Noel signed with the Cleveland Indians organization as an international free agent on July 15, 2017. He made his professional debut in 2018 with the Dominican Summer League Indians, batting .243 with ten home runs and 34 runs batted in (RBIs) over 64 games. In 2019, he played for the Arizona League Indians where he hit .287 with six home runs and 42 RBIs over 47 games. He did not play a game in 2020 due to the cancellation of the minor league season because of the COVID-19 pandemic. Noel split the 2021 season between the Arizona League, the Lynchburg Hillcats, and the Lake County Captains, slashing .340/.390/.615 with 19 home runs and 66 RBIs over 70 games.

The newly named Cleveland Guardians added Noel to their 40-man roster on November 19, 2021, protecting him from the Rule 5 draft. He split the 2022 campaign between Lake County, the Double-A Akron RubberDucks, and the Triple-A Columbus Clippers, hitting a combined .229/.310/.489 with 32 home runs and 84 RBIs. Noel was optioned to Triple-A Columbus to begin the 2023 season. He spent the entirety of the season with the Clippers, batting .220/.303/.420 with 27 home runs and 85 RBIs.

On March 12, 2024, Noel was cut from major league spring training camp and optioned to Triple–A Columbus to start the year.

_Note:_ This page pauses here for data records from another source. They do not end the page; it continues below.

(** [ORDER BY created_at DESC] with no tie-breaker: rows with the same
    [created_at] come in an order Postgres leaves open, taken here as the
    order of the scan. *)
Definition created_desc (x y : Z * TaskRow) : Prop := row_created_at y.2 <= row_created_at x.2.
#[export] Instance created_desc_dec : RelDecision created_desc.
Proof. intros x y. unfold created_desc. apply _. Defined.

(** [get_tasks_by_status(status)]: [SELECT ... WHERE status = $1 ...]. *)
Definition get_tasks_by_status (status : string) (w : World) : World * Result :=
  match w_pool w with
  | None => (w, Err (HTTPException 503 "Database not connected"))
  | Some p =>
      if pool_broken p then (w, Err db_error)
      else (w, Ok (VList (map task_val
                   (merge_sort created_desc
                      (filter (fun ir : Z * TaskRow => row_status ir.2 = status)
                         (map_to_list (rows p)))))))
  end.

Definition get_tasks_by_status_h : Handler := fun a w =>
  match bind_param "status" 0 a with
  | Some (VStr status) => get_tasks_by_status status w
  | _ => (w, Err TypeError)
  end.

Section Process3.
Variable py_hash : string -> Z.

(** [create_task(task)] for a body with a [str] status (its default is
    ["active"]): [INSERT ... RETURNING].  [new_id] is the value the [id]
    column's sequence hands out; an existing row with that id makes the
    insert raise [UniqueViolationError].  The [created_at] default is the
    time of the insert. *)
Definition create_task (new_id : Z) (title : string) (description : option string)
  (status : string) (w : World) : World * Result :=
  match w_pool w with
  | None => (w, Err (HTTPException 503 "Database not connected"))
  | Some p =>
      if pool_broken p then (w, Err db_error)
      else match rows p !! new_id with
           | Some _ => (w, Err (HTTPException 409 "Task already exists"))
           | None =>
               let r := {| row_title := title; row_description := description;
                           row_status := status; row_created_at := w_clock w;
                           row_updated_at := None |} in
               let w1 := set_pool w (Some {| rows := <[new_id := r]> (rows p);
                                             pool_broken := pool_broken p |}) in
               (drop_by_id_key py_hash new_id w1, Ok (VTask (to_response new_id r)))
           end
  end.

(** [POST /tasks/], the body already parsed into a [TaskCreate]. *)
Definition route_create_task (new_id : Z) (title : string) (description : option string)
  (status : string) : Handler :=
  invalidate_cache "tasks:*"
    (track_endpoint_metrics "create_task" "POST"
       (fun _ w => create_task new_id title description status w)).

Definition route_get_all_tasks : Handler :=
  cache_response py_hash (Some 60) "tasks" "get_all_tasks"
    (track_endpoint_metrics "get_all_tasks" "GET" get_all_tasks_h).

Definition route_get_tasks_by_status : Handler :=
  cache_response py_hash (Some 90) "tasks_by_status" "get_tasks_by_status"
    (track_endpoint_metrics "get_tasks_by_status" "GET" get_tasks_by_status_h).

End Process3.

(* ------------------------------------------------------------------ *)
(** ** [increment_endpoint_counter] (metrics.py) *)

(** A counter of the [counters] table: metric name and label names. *)
Record CounterDef := { metric_name : string; label_names : list string }.

Definition counters : list (string * CounterDef) :=
  [("tasks_get_all", {| metric_name := "tasks_get_all_total"; label_names := [] |});
   ("tasks_get_by_id", {| metric_name := "tasks_get_by_id_total"; label_names := ["task_id"] |});
   ("tasks_create", {| metric_name := "tasks_create_total"; label_names := [] |});
   ("tasks_update", {| metric_name := "tasks_update_total"; label_names := ["task_id"] |});
   ("tasks_delete", {| metric_name := "tasks_delete_total"; label_names := ["task_id"] |});
   ("tasks_get_by_status", {| metric_name := "tasks_get_by_status_total"; label_names := ["status"] |});
   ("tasks_search", {| metric_name := "tasks_search_total"; label_names := [] |});
   ("cache_stats_get", {| metric_name := "cache_stats_get_total"; label_names := [] |});
   ("cache_clear_post", {| metric_name := "cache_clear_post_total"; label_names := [] |});
   ("health_check", {| metric_name := "health_check_total"; label_names := [] |});
   ("root", {| metric_name := "root_total"; label_names := [] |})].

(** Counter values, by metric name and label values (in label-name order). *)
Definition Registry := gmap (string * list string) Z.

Definition ValueError (msg : string) : Exn :=
  {| exn_type := "ValueError"; exn_status_code := None; exn_detail := msg |}.

(** [increment_endpoint_counter(counter_name, labels)], [labels] being the
    items of the dict ([[]] for [None] or an empty dict, which are falsy).
    [labels( **kw)] and [inc()] raise as prometheus_client does: a counter
    without label names refuses labels, one with label names needs
    exactly those, and [inc()] on it without labels is refused. *)
Definition increment_endpoint_counter (counter_name : string) (labels : list (string * string))
  (r : Registry) : Registry + Exn :=
  match assoc counter_name counters with
  | None => inl r
  | Some counter =>
      match labels with
      | [] =>
          match label_names counter with
          | [] => inl (bump r (metric_name counter, []) 1)
          | _ :: _ => inr (ValueError "counter metric is missing label values")
          end
      | _ :: _ =>
          match label_names counter with
          | [] => inr (ValueError "No label names were specified")
          | names =>
              if bool_decide (merge_sort String.le (map fst labels) = merge_sort String.le names)
              then inl (bump r (metric_name counter,
                                map (fun l => default "" (assoc l labels)) names) 1)
              else inr (ValueError "Incorrect label names")
          end
      end
  end.

(* ------------------------------------------------------------------ *)
(** ** Further samples *)

Definition status_args : Args := {| pos_args := []; kw_args := [("status", VStr "active")] |}.

(** The world after one read of the "active" tasks through the cache. *)
Definition world_status_cached : World :=
  fst (route_get_tasks_by_status len_hash status_args world1).

(** Redis unreachable at startup (enabled, no client) and the database
    probe failing. *)
Definition world_db_error_nocache : World :=
  set_pool world_nocache (Some {| rows := ∅; pool_broken := true |}).


(* ================================================================== *)
(** * Properties *)

Lemma set_cache_same (w : World) : set_cache w (w_cache w) = w.
Proof. destruct w; reflexivity. Qed.

(** What the wrapper reads is a stored non-null value, or [None]. *)
Lemma wrapper_read_hit (c : RedisCache) key e :
  stored c key = Some e ->
  (if is_connected c then cache_get c key else VNone) = entry_val e.
Proof.
  unfold stored, reachable, cache_get, is_connected.
  destruct (client c) as [cl|]; [|discriminate].
  destruct (enabled c), (link_down cl); simpl; try discriminate.
  intros ->. reflexivity.
Qed.

Lemma wrapper_read_miss (c : RedisCache) key :
  (forall e, stored c key = Some e -> py_is_none (entry_val e) = true) ->
  py_is_none (if is_connected c then cache_get c key else VNone) = true.
Proof.
  unfold stored, reachable, cache_get, is_connected.
  destruct (client c) as [cl|]; [|reflexivity].
  destruct (enabled c), (link_down cl); simpl; try reflexivity.
  destruct (kv cl !! key) as [e|]; [|reflexivity].
  intros H. apply H. reflexivity.
Qed.

Lemma wrapper_read_unreachable (c : RedisCache) key :
  reachable c = false ->
  (if is_connected c then cache_get c key else VNone) = VNone.
Proof.
  unfold reachable, cache_get, is_connected.
  destruct (client c) as [cl|]; [|reflexivity].
  destruct (enabled c), (link_down cl); simpl; try reflexivity; discriminate.
Qed.

Lemma cache_get_unreachable (c : RedisCache) key :
  reachable c = false -> cache_get c key = VNone.
Proof.
  unfold reachable, cache_get, is_connected.
  destruct (client c) as [cl|]; [|reflexivity].
  destruct (enabled c), (link_down cl); simpl; try reflexivity; discriminate.
Qed.

Lemma cache_set_unreachable (c : RedisCache) key v t :
  reachable c = false -> cache_set c key v t = (c, false).
Proof.
  unfold reachable, cache_set, is_connected.
  destruct (client c) as [cl|]; [|reflexivity].
  destruct (enabled c), (link_down cl); simpl; try reflexivity; try discriminate;
    intros _; destruct (negb (setex_accepts _)); reflexivity.
Qed.

(** The write after a miss: a reachable cache gets the entry, otherwise
    the world is left as it was. *)
Lemma wrapper_write (w1 : World) key v t :
  let w' := if is_connected (w_cache w1) && negb (py_is_none v)
            then set_cache w1 (fst (cache_set (w_cache w1) key v (Some t))) else w1 in
  if reachable (w_cache w1) && negb (py_is_none v) && setex_accepts t then
    stored (w_cache w') key = Some {| entry_val := v; entry_ttl := t |}
    /\ (forall k, k <> key -> stored (w_cache w') k = stored (w_cache w1) k)
    /\ w_pool w' = w_pool w1 /\ w_metrics w' = w_metrics w1
  else w' = w1.
Proof.
  destruct w1 as [c p m clk]; cbv zeta; simpl.
  unfold cache_set, stored, with_kv, reachable, is_connected.
  destruct c as [[cl|] ttl0 en]; simpl; [|destruct (py_is_none v); reflexivity].
  destruct en, (link_down cl) eqn:Hl, (py_is_none v), (setex_accepts t);
    simpl; try reflexivity.
  split; [apply lookup_insert_eq|].
  split; [|split; reflexivity].
  intros k Hk. apply lookup_insert_ne. congruence.
Qed.

Lemma Qdiv_unit_interval (h d : Z) :
  0 <= h -> h <= d -> 0 < d -> (0 <= inject_Z h / inject_Z d <= 1)%Q.
Proof.
  intros H0 Hle Hd.
  assert (Hdq : (0 < inject_Z d)%Q) by (unfold Qlt; simpl; lia).
  split.
  - apply Qle_shift_div_l; [exact Hdq|].
    rewrite Qmult_0_l. unfold Qle; simpl; lia.
  - apply Qle_shift_div_r; [exact Hdq|].
    rewrite Qmult_1_l. unfold Qle; simpl; lia.
Qed.

(** C10 *)
(** [get_stats] divides by [max(1, hits + misses)]: the divisor is at
    least 1, and for non-negative counters the hit rate lies in [0, 1]. *)
Theorem get_stats_hit_rate (c : RedisCache) keys mem hits misses rate :
  get_stats c = StatsOk keys mem hits misses rate ->
  0 <= hits -> 0 <= misses ->
  1 <= Z.max 1 (hits + misses)
  /\ (rate == inject_Z hits / inject_Z (Z.max 1 (hits + misses)))%Q
  /\ (0 <= rate <= 1)%Q.
Proof.
  unfold get_stats. destruct (is_connected c); simpl; [|discriminate].
  destruct (client c) as [cl|]; [|discriminate].
  destruct (link_down cl); [discriminate|].
  intros Hs. injection Hs as _ _ Hh Hm Hr. subst.
  intros H0 H1. split; [lia|]. split; [reflexivity|].
  apply Qdiv_unit_interval; lia.
Qed.

Lemma get_stats_hit_rate_witness :
  get_stats stats_sample = StatsOk 0 "1.00M" 3 1 (3 # 4)
  /\ 1 <= Z.max 1 (3 + 1)
  /\ (3 # 4 == inject_Z 3 / inject_Z (Z.max 1 (3 + 1)))%Q
  /\ (0 <= 3 # 4 <= 1)%Q.
Proof.
  assert (E : get_stats stats_sample = StatsOk 0 "1.00M" 3 1 (3 # 4)) by reflexivity.
  split; [exact E|].
  apply (get_stats_hit_rate stats_sample 0 "1.00M" 3 1 (3 # 4) E); lia.
Defined.

(** C1 *)
(** Cache-aside: with the store reachable and a non-null value stored
    under the derived key, the wrapper returns it and leaves the world as
    it was (the wrapped handler is not run).  Otherwise it runs the
    wrapped handler, returns its result, and stores a non-null result
    under the key with expiry [ttl] exactly when the store is reachable
    after the call; nothing else changes.  The configured [ttl] is one
    [SETEX] accepts (a positive number of seconds a [timedelta] can hold);
    with any other [ttl] every write fails and nothing is stored. *)
Theorem cache_response_aside (py_hash : string -> Z) (t : Z) (prefix fname : string)
  (func : Handler) (a : Args) (w : World) :
  setex_accepts t = true ->
  (forall e, stored (w_cache w) (cache_key py_hash prefix fname a) = Some e ->
     py_is_none (entry_val e) = false ->
     cache_response py_hash (Some t) prefix fname func a w = (w, Ok (entry_val e)))
  /\
  ((forall e, stored (w_cache w) (cache_key py_hash prefix fname a) = Some e ->
      py_is_none (entry_val e) = true) ->
   forall w1 r w' r', func a w = (w1, r) ->
   cache_response py_hash (Some t) prefix fname func a w = (w', r') ->
   r' = r /\
   match r with
   | Ok v =>
       if reachable (w_cache w1) && negb (py_is_none v) then
         stored (w_cache w') (cache_key py_hash prefix fname a)
           = Some {| entry_val := v; entry_ttl := t |}
         /\ (forall k, k <> cache_key py_hash prefix fname a ->
               stored (w_cache w') k = stored (w_cache w1) k)
         /\ w_pool w' = w_pool w1 /\ w_metrics w' = w_metrics w1
       else w' = w1
   | Err _ => w' = w1
   end).
Proof.
  intros Ht. set (key := cache_key py_hash prefix fname a).
  split.
  - intros e Hs Hn. unfold cache_response. fold key.
    rewrite (wrapper_read_hit _ _ _ Hs), Hn. reflexivity.
  - intros Hmiss w1 r w' r' Hf Hc. unfold cache_response in Hc. fold key in Hc.
    rewrite (wrapper_read_miss _ _ Hmiss) in Hc. simpl in Hc. rewrite Hf in Hc.
    destruct r as [v|e].
    + pose proof (wrapper_write w1 key v t) as HW. cbv zeta in HW.
      rewrite Ht, andb_true_r in HW.
      destruct (is_connected (w_cache w1) && negb (py_is_none v));
        injection Hc as <- <-; split; [reflexivity | exact HW | reflexivity | exact HW].
    + injection Hc as <- <-. split; reflexivity.
Qed.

On June 26, Noel was promoted to the major leagues for the first time. He made his major league debut that day against the Baltimore Orioles, recording a home run in his first major league at-bat. Pinch-hitting in the ninth inning with two outs in Game 3 of the ALCS, Noel hit a game-tying two-run home run; the Guardians won over the Yankees in 10 innings.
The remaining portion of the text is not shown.